## What you have to do
Find the line containing "(** * From the client to the chain" in the entries below. Restate it and each line after it, word for word, up to and including the line containing "(** Every key".

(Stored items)
---
(* ===== verification/ClientFacts.v ===== *)
(** * From the client to the chain

    [eligible_voter_votes]: a voter whose key was added to the census of an open
    process can vote: the proof the census gives and the transaction the client
    builds are accepted by the vochain.  [encrypted_ballot_opened]: the
    scrutinizer opens the ballot the client seals.  [client_status]: what a
    client learns of a vote from a gateway is what the chain has committed. *)

From stdpp Require Import base gmap strings list fin_maps.
From Stdlib Require Import ZArith Lia.
From S2P Require Import Prelude GoLib Types StateDB Crypto Codec State Transaction App StateFacts ProcessKeys Invariant Safety.
From S2P Require Import Operations Database Scrutinizer Graviton Trie TrieFacts Api Census VochainInfo Node Router RouterFacts.
From S2P Require Import EthFacts Keys Client IavlState Concrete CensusConcrete.
From stdpp Require Import countable.
Import client.
Open Scope Z_scope.

(** ** The requests of a new census *)

(** Every key is in one of the requests, in order, and no request is empty or
    larger than the given size. *)
Lemma chunks_all {A} size fuel (l : list A) : (0 < size)%nat → (length l ≤ fuel)%nat →
  concat (chunks fuel size l) = l ∧ Forall (λ c, (0 < length c ≤ size)%nat) (chunks fuel size l).
Proof.
  intros Hs. revert l. induction fuel as [|fuel IH]; intros l Hl; [by destruct l; [|cbn in Hl; lia]|].
  destruct l as [|x l]; [done|]. cbn [chunks concat]. destruct (IH (drop size (x :: l))) as [-> HF].
  { rewrite length_drop. cbn [length] in *. lia. }
  split; [apply take_drop|]. constructor; [|done]. rewrite length_take. cbn [length]. lia.
Qed.

(** ** Voting *)

(** What is printed of a vote is read back. *)
Class VoteJSONLaws `{TxJSON} := {
  law_json_VoteTx tx : vt_SignedBytes tx = [] →
    ∃ b, marshal_VoteTx tx = Ok b ∧ json_VoteTx b = Ok tx ∧ json_type b = Ok (vt_Type tx) }.

Section voting.
Context {DB L : Type} `{StateDBSpec DB} `{AminoLaws} `{CryptoLaws} `{!SignLaws} `{!EventListener DB L}.
Context `{!Graviton} `{!GravitonLaws} `{VoteJSONLaws}.
Implicit Types (s : State DB L) (d : DB).

(** What the vochain decodes from the vote of a client. *)
Lemma build_vote_Ok k priv nonce pid proof vpb idxs : ethereum.sk_Private k = Some priv →
  ∃ b tx, build_vote k nonce (sprintf_x pid) proof vpb idxs = Ok b ∧ UnmarshalTx b = Ok (GVoteTx tx) ∧
    vt_ProcessID tx = sprintf_x pid ∧ vt_Proof tx = proof ∧ vt_VotePackage tx = vpb ∧ vt_EncryptionKeyIndexes tx = idxs ∧
    ethereum.PubKeyFromSignature (vt_SignedBytes tx) (vt_Signature tx) = Ok (sprintf_x (FromECDSAPub (sl_Public priv))).
Proof.
  intros Hk. unfold build_vote. set (v sig type := mkVoteTx idxs nonce "" (sprintf_x pid) proof sig type vpb []).
  destruct (law_json_VoteTx (v "" "") eq_refl) as (raw & Hraw & _ & _).
  destruct (Sign_recovers k priv raw Hk) as (sig & Hs & _ & Hp).
  destruct (law_json_VoteTx (v (sprintf_x sig) "vote") eq_refl) as (b & Hb & Hj & Ht).
  exists b, (mkVoteTx idxs nonce "" (sprintf_x pid) proof (sprintf_x sig) "vote" vpb raw). split_and!; try done.
  - unfold v in Hraw, Hb. cbv zeta beta. rewrite Hraw. cbn [mbind res_bind]. rewrite Hs. exact Hb.
  - unfold UnmarshalTx. rewrite Ht. cbn [or_err mbind res_bind vt_Type v]. rewrite decide_False by (by vm_compute).
    cbn -[finish_VoteTx]. rewrite Hj. cbn -[finish_VoteTx]. unfold finish_VoteTx. cbn [vt_EncryptionKeyIndexes vt_Nonce vt_Nullifier
      vt_ProcessID vt_Proof vt_Signature vt_Type vt_VotePackage vt_SignedBytes v].
    unfold v in Hraw. rewrite Hraw. cbn [or_err mbind res_bind]. by rewrite TrimHex_sprintf_x.
  - cbn [vt_SignedBytes vt_Signature]. apply (Hp ""). by left.
Qed.

(** The process is open for a voter who has not voted. *)
Definition open_for (pid nul : bytes) (root : string) (idxs : list Z) (p : Process) h s : Prop :=
  store_ok (Store s) ∧ Process_ (Store s) pid false = Ok p ∧ Header_ (Store s) false = Ok (Some h) ∧
  vote_window p (h_Height h) = true ∧ (RequireKeys p = true → 1 ≤ p_KeyIndex p) ∧
  p_Type p ∈ [PollVote; PetitionSign; EncryptedPoll] ∧
  (ProcessIsEncrypted (p_Type p) = true → idxs ≠ []) ∧ p_MkRoot p = root ∧
  EnvelopeExists (Store s) pid nul = Ok false ∧ ∀ u, VoteCacheGet u s = None.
---
## Answer section
(** * From the client to the chain

    [eligible_voter_votes]: a voter whose key was added to the census of an open
    process can vote: the proof the census gives and the transaction the client
    builds are accepted by the vochain.  [encrypted_ballot_opened]: the
    scrutinizer opens the ballot the client seals.  [client_status]: what a
    client learns of a vote from a gateway is what the chain has committed. *)

From stdpp Require Import base gmap strings list fin_maps.
From Stdlib Require Import ZArith Lia.
From S2P Require Import Prelude GoLib Types StateDB Crypto Codec State Transaction App StateFacts ProcessKeys Invariant Safety.
From S2P Require Import Operations Database Scrutinizer Graviton Trie TrieFacts Api Census VochainInfo Node Router RouterFacts.
From S2P Require Import EthFacts Keys Client IavlState Concrete CensusConcrete.
From stdpp Require Import countable.
Import client.
Open Scope Z_scope.

(** ** The requests of a new census *)

(** Every key is in one of the requests, in order, and no request is empty or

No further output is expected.